(Saved entries)
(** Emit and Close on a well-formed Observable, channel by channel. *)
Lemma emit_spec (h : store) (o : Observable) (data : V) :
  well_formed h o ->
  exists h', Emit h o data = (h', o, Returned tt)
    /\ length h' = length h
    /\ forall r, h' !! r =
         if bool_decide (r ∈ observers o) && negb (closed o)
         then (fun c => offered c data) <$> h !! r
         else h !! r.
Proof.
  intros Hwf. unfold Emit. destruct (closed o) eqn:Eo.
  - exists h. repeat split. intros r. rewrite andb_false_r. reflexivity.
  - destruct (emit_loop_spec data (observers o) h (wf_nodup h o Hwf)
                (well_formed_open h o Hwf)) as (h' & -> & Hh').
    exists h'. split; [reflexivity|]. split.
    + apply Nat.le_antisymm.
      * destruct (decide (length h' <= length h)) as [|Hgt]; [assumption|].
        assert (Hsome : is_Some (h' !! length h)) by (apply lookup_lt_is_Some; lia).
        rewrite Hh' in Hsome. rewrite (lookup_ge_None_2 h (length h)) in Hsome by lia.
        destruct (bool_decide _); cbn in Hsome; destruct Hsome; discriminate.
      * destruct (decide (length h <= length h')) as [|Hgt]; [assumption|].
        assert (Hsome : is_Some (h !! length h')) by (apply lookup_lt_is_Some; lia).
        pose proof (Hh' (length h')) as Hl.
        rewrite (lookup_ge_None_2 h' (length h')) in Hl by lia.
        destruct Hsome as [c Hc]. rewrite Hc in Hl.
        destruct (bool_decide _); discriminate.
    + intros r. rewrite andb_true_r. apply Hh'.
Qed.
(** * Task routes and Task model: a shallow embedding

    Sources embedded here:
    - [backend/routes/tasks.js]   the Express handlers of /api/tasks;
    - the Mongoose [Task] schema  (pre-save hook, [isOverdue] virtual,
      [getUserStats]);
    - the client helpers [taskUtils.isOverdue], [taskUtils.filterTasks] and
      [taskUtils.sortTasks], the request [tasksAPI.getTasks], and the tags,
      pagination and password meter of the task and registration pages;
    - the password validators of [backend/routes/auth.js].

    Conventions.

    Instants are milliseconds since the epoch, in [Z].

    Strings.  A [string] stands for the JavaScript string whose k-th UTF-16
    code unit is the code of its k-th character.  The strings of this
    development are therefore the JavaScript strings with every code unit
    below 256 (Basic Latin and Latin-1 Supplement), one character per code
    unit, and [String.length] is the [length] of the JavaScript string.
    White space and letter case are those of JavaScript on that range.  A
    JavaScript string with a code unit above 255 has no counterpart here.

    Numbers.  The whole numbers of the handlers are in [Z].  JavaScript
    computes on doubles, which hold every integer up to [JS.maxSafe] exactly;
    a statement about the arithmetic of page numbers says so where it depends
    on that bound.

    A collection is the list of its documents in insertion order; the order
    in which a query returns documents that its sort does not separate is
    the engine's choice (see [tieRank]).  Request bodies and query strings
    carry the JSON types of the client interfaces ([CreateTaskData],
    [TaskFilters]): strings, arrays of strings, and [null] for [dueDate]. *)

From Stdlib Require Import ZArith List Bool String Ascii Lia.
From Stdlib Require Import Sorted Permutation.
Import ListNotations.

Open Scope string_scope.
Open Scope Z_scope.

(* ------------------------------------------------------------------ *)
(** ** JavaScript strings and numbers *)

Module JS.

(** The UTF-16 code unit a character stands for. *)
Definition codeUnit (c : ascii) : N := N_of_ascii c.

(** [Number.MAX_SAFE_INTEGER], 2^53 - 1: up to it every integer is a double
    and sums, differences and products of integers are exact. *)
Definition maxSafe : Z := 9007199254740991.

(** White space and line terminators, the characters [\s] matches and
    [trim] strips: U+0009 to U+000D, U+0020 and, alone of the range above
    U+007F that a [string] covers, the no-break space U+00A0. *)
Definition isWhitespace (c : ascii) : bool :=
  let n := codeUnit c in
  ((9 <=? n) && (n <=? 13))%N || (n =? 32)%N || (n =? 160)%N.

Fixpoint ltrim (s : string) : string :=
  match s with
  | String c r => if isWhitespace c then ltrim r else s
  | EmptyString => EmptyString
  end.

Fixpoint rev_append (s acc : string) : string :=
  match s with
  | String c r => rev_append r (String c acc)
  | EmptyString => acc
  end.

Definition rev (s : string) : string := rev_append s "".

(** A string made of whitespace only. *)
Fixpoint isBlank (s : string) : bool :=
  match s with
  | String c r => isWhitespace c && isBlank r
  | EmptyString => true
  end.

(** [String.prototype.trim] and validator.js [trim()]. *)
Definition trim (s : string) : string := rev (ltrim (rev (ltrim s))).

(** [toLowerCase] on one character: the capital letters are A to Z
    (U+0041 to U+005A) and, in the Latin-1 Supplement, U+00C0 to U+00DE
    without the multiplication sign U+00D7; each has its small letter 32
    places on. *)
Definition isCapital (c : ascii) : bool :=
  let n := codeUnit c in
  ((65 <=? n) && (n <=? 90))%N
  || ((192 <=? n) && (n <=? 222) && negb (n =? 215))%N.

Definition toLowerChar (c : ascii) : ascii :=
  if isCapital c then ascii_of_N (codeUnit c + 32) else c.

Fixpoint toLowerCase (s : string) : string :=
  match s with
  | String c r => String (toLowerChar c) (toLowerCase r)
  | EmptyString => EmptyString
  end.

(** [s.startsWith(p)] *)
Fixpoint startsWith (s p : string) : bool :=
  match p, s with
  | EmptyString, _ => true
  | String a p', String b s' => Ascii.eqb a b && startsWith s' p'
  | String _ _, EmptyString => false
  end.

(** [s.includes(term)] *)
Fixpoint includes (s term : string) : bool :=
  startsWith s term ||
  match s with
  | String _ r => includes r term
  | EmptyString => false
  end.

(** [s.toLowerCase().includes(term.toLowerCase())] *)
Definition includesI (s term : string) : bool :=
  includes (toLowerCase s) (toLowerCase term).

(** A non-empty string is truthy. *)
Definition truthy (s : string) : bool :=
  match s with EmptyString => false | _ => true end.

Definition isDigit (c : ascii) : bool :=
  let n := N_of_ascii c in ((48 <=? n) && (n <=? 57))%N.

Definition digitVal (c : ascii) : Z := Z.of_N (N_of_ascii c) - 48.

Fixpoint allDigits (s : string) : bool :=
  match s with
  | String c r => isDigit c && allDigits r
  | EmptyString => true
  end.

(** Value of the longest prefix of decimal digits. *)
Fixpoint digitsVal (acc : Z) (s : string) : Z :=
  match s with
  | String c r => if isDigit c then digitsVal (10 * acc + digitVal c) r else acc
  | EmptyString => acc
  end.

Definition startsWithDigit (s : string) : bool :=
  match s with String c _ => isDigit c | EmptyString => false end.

==

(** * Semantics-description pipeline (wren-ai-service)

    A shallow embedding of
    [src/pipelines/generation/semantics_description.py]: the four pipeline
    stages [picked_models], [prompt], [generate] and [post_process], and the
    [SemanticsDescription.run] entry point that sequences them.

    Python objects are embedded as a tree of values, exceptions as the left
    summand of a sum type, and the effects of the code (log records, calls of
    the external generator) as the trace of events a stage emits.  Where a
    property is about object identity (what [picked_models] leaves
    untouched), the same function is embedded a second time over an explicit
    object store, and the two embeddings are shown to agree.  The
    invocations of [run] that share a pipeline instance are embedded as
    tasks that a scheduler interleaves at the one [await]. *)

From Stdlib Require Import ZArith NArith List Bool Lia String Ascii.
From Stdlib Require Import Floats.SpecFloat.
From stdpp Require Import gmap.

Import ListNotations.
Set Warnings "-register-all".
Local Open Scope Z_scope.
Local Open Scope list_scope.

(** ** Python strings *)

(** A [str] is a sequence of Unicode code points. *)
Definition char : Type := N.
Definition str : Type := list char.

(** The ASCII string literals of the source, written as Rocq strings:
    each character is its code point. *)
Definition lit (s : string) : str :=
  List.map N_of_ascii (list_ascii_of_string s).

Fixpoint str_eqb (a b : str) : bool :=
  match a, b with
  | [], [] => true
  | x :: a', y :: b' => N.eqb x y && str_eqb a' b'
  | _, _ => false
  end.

» Prompt
Please give again the lines above between the line holding "carry the JSON" and the line holding "Definition isWhitespace (c", inclusive, exactly as they are and with nothing added.

» Reply to the exercise
    carry the JSON types of the client interfaces ([CreateTaskData],
    [TaskFilters]): strings, arrays of strings, and [null] for [dueDate]. *)

From Stdlib Require Import ZArith List Bool String Ascii Lia.
From Stdlib Require Import Sorted Permutation.
Import ListNotations.

Open Scope string_scope.
Open Scope Z_scope.

(* ------------------------------------------------------------------ *)
(** ** JavaScript strings and numbers *)

Module JS.

(** The UTF-16 code unit a character stands for. *)
Definition codeUnit (c : ascii) : N := N_of_ascii c.

(** [Number.MAX_SAFE_INTEGER], 2^53 - 1: up to it every integer is a double
    and sums, differences and products of integers are exact. *)
Definition maxSafe : Z := 9007199254740991.

(** White space and line terminators, the characters [\s] matches and
    [trim] strips: U+0009 to U+000D, U+0020 and, alone of the range above
    U+007F that a [string] covers, the no-break space U+00A0. *)
Definition isWhitespace (c : ascii) : bool :=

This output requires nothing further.